▶ WORK REQUIRED: Each line from the start of the records through the line containing "match t with TW w => w |" is to be transcribed exactly, and no other line is to be included.

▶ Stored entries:
(* ===== verification/ShPrint.v ===== *)
(** * user/sh.c: the parser reads back printed commands

    [ptoks lv t] prints the command [t] at a level of the grammar (0: a simple
    command or a block, 1: a pipeline, 2: with "&", 3: a list), with
    parentheses only where the level needs them; [print] is its text. *)

From stdpp Require Import base sets strings numbers list.
From coqutil Require Import Byte.
From S2P Require Import Prelude Ring Sysfile Sh ShThms.

Inductive rkind := RIn | ROut | RApp.

Inductive ast :=
| AExec (args : list (list byte))
| ARedir (c : ast) (k : rkind) (file : list byte)
| APipe (left right : ast)
| AList (left right : ast)
| ABack (c : ast).

Definition rtok (k : rkind) : tok := TS match k with RIn => c_lt | ROut => c_gt | RApp => c_plus end.
Definition parens (l : list tok) : list tok := TS c_open :: l ++ [TS c_close].

Fixpoint ptoks (lv : nat) (t : ast) : list tok :=
  match t with
  | AExec args => TW <$> args
  | ARedir c k f => ptoks 0 c ++ [rtok k; TW f]
  | APipe l r => let x := ptoks 0 l ++ TS c_bar :: ptoks 1 r in if (1 <=? lv)%nat then x else parens x
  | ABack c => let x := ptoks 2 c ++ [TS c_amp] in if (2 <=? lv)%nat then x else parens x
  | AList l r => let x := ptoks 2 l ++ TS c_semi :: ptoks 3 r in if (3 <=? lv)%nat then x else parens x
  end.

Definition tok_text (t : tok) : list byte :=
  match t with TW w => w | TS c => if ceq c c_plus then [c_gt; c_gt] else [c] end.
(** A space between tokens, a newline after the last. *)
Definition sep (l : list tok) : byte := match l with [] => Byte.x0a | _ => Byte.x20 end.
Fixpoint text (l : list tok) : list byte := match l with [] => [] | t :: l => tok_text t ++ sep l :: text l end.
Definition print (t : ast) : list byte := text (ptoks 3 t).

(** A word: not empty, and without white space, symbols or NUL. *)
Definition word_ok (w : list byte) : bool := negb (bool_decide (w = [])) && forallb (λ c, word_char c && negb (ceq c Byte.x00)) w.

(** What the shell can express: words, and fewer than MAXARGS arguments. *)
Fixpoint ast_ok (t : ast) : bool :=
  match t with
  | AExec args => forallb word_ok args && (length args <? MAXARGS)%nat
  | ARedir c _ f => ast_ok c && word_ok f
  | APipe l r | AList l r => ast_ok l && ast_ok r
  | ABack c => ast_ok c
  end.

(** What a redirection of the parser stands for. *)
Definition kind_mode (k : rkind) : Z * Z :=
  match k with RIn => (O_RDONLY, 0) | ROut => (Z.lor (Z.lor O_WRONLY O_CREATE) O_TRUNC, 1) | RApp => (Z.lor O_WRONLY O_CREATE, 1) end.

(** The parsed command [c] over the line [b] is [t]. *)
Fixpoint shows (b : list byte) (c : cmd) (t : ast) : Prop :=
  match c, t with
  | EXEC argv, AExec args => sub b <$> argv = args
  | REDIR c r, ARedir t k f => shows b c t ∧ sub b (r_file r) = f ∧ (r_mode r, r_fd r) = kind_mode k
  | PIPE l r, APipe l' r' | LIST l r, AList l' r' => shows b l l' ∧ shows b r r'
  | BACK c, ABack t => shows b c t
  | _, _ => False
  end.

(** The command runcmd() sees: its strings read from the buffer. *)
Fixpoint names (buf : list byte) (c : cmd) (t : ast) : Prop :=
  match c, t with
  | EXEC argv, AExec args => (λ sp, c_string buf (fst sp)) <$> argv = args
  | REDIR c r, ARedir t k f => names buf c t ∧ c_string buf (fst (r_file r)) = f ∧ (r_mode r, r_fd r) = kind_mode k
  | PIPE l r, APipe l' r' | LIST l r, AList l' r' => names buf l l' ∧ names buf r r'
  | BACK c, ABack t => names buf c t
  | _, _ => False
  end.

(** ** Tokens *)

Definition tok_ok (t : tok) : bool :=
  match t with TW w => word_ok w | TS c => inset [c_bar; c_open; c_close; c_semi; c_amp; c_lt; c_gt; c_plus] c end.
(** The character peek() sees. *)
Definition first_char (t : tok) : byte := match t with TW w => default Byte.x00 (head w) | TS c => if ceq c c_plus then c_gt else c end.
Definition sees (l : list byte) (ts : list tok) : bool := match ts with [] => false | t :: _ => inset l (first_char t) end.

Section lexing.
Context (b : list byte) (Hnul : Byte.x00 ∉ b).
Notation es := (length b).

Lemma lex_le s l : (s ≤ es)%nat → lex b s l → (length l ≤ es - s)%nat.
Proof.
  intros Hs H. induction H as [|s ret [q eq] s' ts Hlt E H IH]; simpl; [lia|].
  destruct (gettoken_bounds b Hnul s ret q eq s' Hs E) as (Hs' & -> & Hb). destruct (Nat.eqb_spec (skip_ws b s) es); [lia|]. specialize (IH Hs'). lia.
Qed.

(** peek() looks at the next token and moves to it. *)
Lemma lex_skip s l : (s ≤ es)%nat → lex b s l → lex b (skip_ws b s) l.
Proof.
  intros Hs H. inversion H as [s0 E|s0 ret sp s' ts Hlt E Hl]; subst.
  - apply lex_nil. by rewrite skip_ws_idem.
  - econstructor; [by rewrite skip_ws_idem| |done]. unfold gettoken in *. by rewrite skip_ws_idem.
Qed.

Lemma word_not_symbol c l : word_char c = true → (∀ x, x ∈ l → x ∈ symbols) → inset l c = false.
Proof.
  intros Hw Hl. apply not_true_is_false. intros Hin%inset_spec. apply Hl, inset_spec in Hin. unfold word_char in Hw. rewrite Hin in Hw. by rewrite andb_false_r in Hw.
Qed.

Lemma peek_lex s t l cs : (s ≤ es)%nat → lex b s (t :: l) → tok_ok t = true → peek b s cs = (inset cs (deref b (skip_ws b s)), skip_ws b s).
Proof.
  intros Hs H Ht. unfold peek. pose proof (skip_bounds b (inset whitespace) s Hs) as Hb. fold (skip_ws b s) in Hb. inversion H as [|s0 ret sp s' ts Hlt E Hl]; subst.
  rewrite deref_nul by (done || lia). destruct (Nat.eqb_spec (skip_ws b s) es); [lia|done].
Qed.
End lexing.

(** ** Lexing printed tokens *)

Section scan.
Context (b pre rest : list byte).

Lemma deref_at w c post : b = pre ++ w ++ c :: post → deref b (length pre + length w) = c.
Proof. intros ->. unfold deref. rewrite app_assoc, <- length_app, lookup_app_r, Nat.sub_diag by done. done. Qed.

(** skip() over [w], which is followed by a character outside the set or the end. *)
Lemma skip_over f w : b = pre ++ w ++ rest → forallb f w = true → match rest with [] => True | c :: _ => f c = false end →
  skip b f (length pre) = (length pre + length w)%nat.
Proof.
  intros Hb Hw Hr. unfold skip.
  assert (Hk : (length b - length pre = length w + length rest)%nat) by (rewrite Hb, !length_app; lia). rewrite Hk. clear Hk.
  revert pre Hb. induction w as [|x w IH]; intros pre' Hb; cbn [length].
  - rewrite Nat.add_0_r. cbn [Nat.add]. destruct rest as [|c post]; [done|]. cbn [length skip_while].
    assert (Hd : deref b (length pre') = c) by (subst b; unfold deref; by rewrite lookup_app_r, Nat.sub_diag by done). by rewrite Hd, Hr.
  - cbn [forallb] in Hw. apply andb_true_iff in Hw as [Hx Hw]. cbn [Nat.add skip_while].
    assert (Hd : deref b (length pre') = x) by (subst b; unfold deref; by rewrite lookup_app_r, Nat.sub_diag by done). rewrite Hd, Hx.
    specialize (IH Hw (pre' ++ [x])). rewrite length_app in IH. cbn [length] in IH. rewrite Nat.add_1_r in IH. rewrite IH; [lia|]. by rewrite <- app_assoc.
Qed.
End scan.

Lemma word_ok_cons w : word_ok w = true → ∃ c w', w = c :: w' ∧ word_char c = true ∧ c ≠ Byte.x00 ∧ forallb word_char w = true.
Proof.
  unfold word_ok. intros [Hne Hall]%andb_true_iff. destruct w as [|c w]; [done|]. exists c, w. split; [done|]. cbn [forallb] in *.
  apply andb_true_iff in Hall as [Hc Hall]. apply andb_true_iff in Hc as [Hc Hn]. split; [done|]. split.
  - intros ->. by rewrite ceq_refl in Hn.
  - rewrite Hc. apply forallb_forall. intros x Hx. rewrite forallb_forall in Hall. specialize (Hall x Hx). by apply andb_true_iff in Hall as [? _].
Qed.

(** The symbols, one by one. *)
Lemma symbol_cases c : tok_ok (TS c) = true → c = c_bar ∨ c = c_open ∨ c = c_close ∨ c = c_semi ∨ c = c_amp ∨ c = c_lt ∨ c = c_gt ∨ c = c_plus.
Proof. intros H%inset_spec. rewrite !elem_of_cons, elem_of_nil in H. naive_solver. Qed.

Ltac symbol_case c H := destruct (symbol_cases c H) as [-> | [-> | [-> | [-> | [-> | [-> | [-> | ->]]]]]]].

Lemma tok_text_first t : tok_ok t = true → ∃ c w, tok_text t = c :: w ∧ c = first_char t ∧ inset whitespace c = false ∧ c ≠ Byte.x00.
Proof.
  destruct t as [w|c]; intros H.
  - destruct (word_ok_cons w H) as (c & w' & -> & Hc & Hn & _). exists c, w'. split_and!; try done. unfold word_char in Hc. apply andb_true_iff in Hc as [Hc _]. by apply negb_true_iff.
  - symbol_case c H; eexists _, _; split_and!; done.
Qed.

Lemma text_first l : forallb tok_ok l = true → match text l with [] => l = [] | c :: _ => inset whitespace c = false end.
Proof.
  destruct l as [|t l]; [done|]. cbn [forallb]. intros [Ht _]%andb_true_iff. destruct (tok_text_first t Ht) as (c & w & E & _ & Hc & _).
  cbn [text]. by rewrite E.
Qed.

Lemma text_cons t l : text (t :: l) = tok_text t ++ sep l :: text l.
Proof. done. Qed.

(** After a token: over its space. *)
Lemma skip_space b pre l : b = pre ++ sep l :: text l → forallb tok_ok l = true → skip_ws b (length pre) = S (length pre).
Proof.
  intros Hb Hl. unfold skip_ws. rewrite (skip_over b pre (text l) _ [sep l]); [simpl; lia|done|by destruct l|]. pose proof (text_first l Hl) as H. by destruct (text l).
Qed.

(** gettoken() on printed tokens. *)
Lemma gettoken_text b pre t l : b = pre ++ text (t :: l) → forallb tok_ok (t :: l) = true → ∃ ret sp,
  gettoken b (length pre) = (ret, sp, (length pre + length (tok_text t) + 1)%nat) ∧ tok_of b ret sp = t ∧ skip_ws b (length pre) = length pre.
Proof.
  rewrite text_cons. intros Hb Hok. cbn [forallb] in Hok. apply andb_true_iff in Hok as [Ht Hl]. destruct (tok_text_first t Ht) as (c & w & Et & Ec & Hws & Hn).
  assert (Hsk : skip_ws b (length pre) = length pre).
  { unfold skip_ws. rewrite (skip_over b pre (tok_text t ++ sep l :: text l) _ []); [simpl; lia|done|done|]. by rewrite Et. }
  assert (Hsp : skip_ws b (length pre + length (tok_text t)) = (length pre + length (tok_text t) + 1)%nat).
  { rewrite <- length_app, (skip_space b (pre ++ tok_text t) l); [lia| |done]. by rewrite <- app_assoc. }
  assert (Hd : deref b (length pre) = c) by (rewrite Hb, Et; unfold deref; by rewrite lookup_app_r, Nat.sub_diag by done).
  unfold gettoken. rewrite Hsk, Hd. destruct t as [w0|c0].
  - cbn [tok_text] in *. destruct (word_ok_cons w0 Ht) as (c1 & w1 & E & Hc1 & _ & Hall). rewrite E in Et. injection Et as -> ->.
    assert (Hsym : ∀ x, x ∈ symbols → ceq c x = false).
    { intros x Hx. apply not_true_is_false. intros ->%ceq_spec. apply inset_spec in Hx. unfold word_char in Hc1. by rewrite Hx, andb_false_r in Hc1. }
    rewrite (not_true_is_false (ceq c Byte.x00)) by (by intros ->%ceq_spec).
    rewrite !Hsym by (unfold symbols; set_solver). cbn [orb].
    rewrite (skip_over b pre (sep l :: text l) word_char w0 Hb Hall) by (by destruct l). rewrite Hsp. eexists _, _. split_and!; [done| |done].
    unfold tok_of. rewrite ceq_refl. unfold sub. cbn [fst snd]. rewrite Hb, drop_app_length. f_equal. rewrite Nat.add_comm, Nat.add_sub. by rewrite take_app_length.
  - assert (Hgt : ceq (sep l) c_gt = false) by (by destruct l). assert (Hd1 : deref b (S (length pre)) = default (sep l) (head w)).
    { rewrite Hb, Et. unfold deref. rewrite lookup_app_r by lia. replace (S (length pre) - length pre)%nat with 1%nat by lia. by destruct w. }
    cbn [tok_text] in *. symbol_case c0 Ht; injection Et as <- <-; cbn in Hsp |- *; rewrite ?Hd1; cbn in Hd1 |- *; rewrite ?Hgt;
      replace (S (length pre)) with (length pre + 1)%nat by lia; try (replace (S (length pre + 1)) with (length pre + 2)%nat by lia); rewrite Hsp; eexists _, _; split_and!; done.
Qed.

Lemma lex_text b pre l : b = pre ++ text l → forallb tok_ok l = true → lex b (length pre) l.
Proof.
  revert pre. induction l as [|t l IH]; intros pre Hb Hok.
  - apply lex_nil. rewrite Hb. cbn [text]. rewrite app_nil_r. unfold skip_ws, skip. by rewrite Nat.sub_diag.
  - destruct (gettoken_text b pre t l Hb Hok) as (ret & sp & E & Et & Hs). rewrite <- Et. econstructor; [|done|].
    + rewrite Hs, Hb, text_cons, !length_app. simpl. lia.
    + cbn [forallb] in Hok. apply andb_true_iff in Hok as [_ Hok]. specialize (IH (pre ++ tok_text t ++ [sep l])). rewrite !length_app in IH. cbn [length] in IH.
      rewrite Nat.add_assoc in IH. apply IH; [|done]. rewrite Hb, text_cons, <- !app_assoc. done.
Qed.

(** ** Parsing tokens *)

Definition rtoks (rs : list (rkind * list byte)) : list tok := mjoin ((λ r, [rtok r.1; TW r.2]) <$> rs).
Definition awrap (t : ast) (rs : list (rkind * list byte)) : ast := foldl (λ c r, ARedir c r.1 r.2) t rs.
Definition ends (cs : list byte) (rest : list tok) : bool := match rest with [] => true | TS c :: _ => inset cs c | TW _ :: _ => false end.

Definition stop0 : list byte := [c_bar; c_close; c_amp; c_semi].
Definition stop1 : list byte := [c_close; c_amp; c_semi].
Definition stop2 : list byte := [c_close; c_semi].
Definition stop3 : list byte := [c_close].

▶ TASK ANSWER:
(* ===== verification/ShPrint.v ===== *)
(** * user/sh.c: the parser reads back printed commands

    [ptoks lv t] prints the command [t] at a level of the grammar (0: a simple
    command or a block, 1: a pipeline, 2: with "&", 3: a list), with
    parentheses only where the level needs them; [print] is its text. *)

From stdpp Require Import base sets strings numbers list.
From coqutil Require Import Byte.
From S2P Require Import Prelude Ring Sysfile Sh ShThms.

Inductive rkind := RIn | ROut | RApp.

Inductive ast :=
| AExec (args : list (list byte))
| ARedir (c : ast) (k : rkind) (file : list byte)
| APipe (left right : ast)
| AList (left right : ast)
| ABack (c : ast).

Definition rtok (k : rkind) : tok := TS match k with RIn => c_lt | ROut => c_gt | RApp => c_plus end.
Definition parens (l : list tok) : list tok := TS c_open :: l ++ [TS c_close].

Fixpoint ptoks (lv : nat) (t : ast) : list tok :=
  match t with
  | AExec args => TW <$> args
  | ARedir c k f => ptoks 0 c ++ [rtok k; TW f]
  | APipe l r => let x := ptoks 0 l ++ TS c_bar :: ptoks 1 r in if (1 <=? lv)%nat then x else parens x
  | ABack c => let x := ptoks 2 c ++ [TS c_amp] in if (2 <=? lv)%nat then x else parens x
  | AList l r => let x := ptoks 2 l ++ TS c_semi :: ptoks 3 r in if (3 <=? lv)%nat then x else parens x
  end.

Definition tok_text (t : tok) : list byte :=
  match t with TW w => w | TS c => if ceq c c_plus then [c_gt; c_gt] else [c] end.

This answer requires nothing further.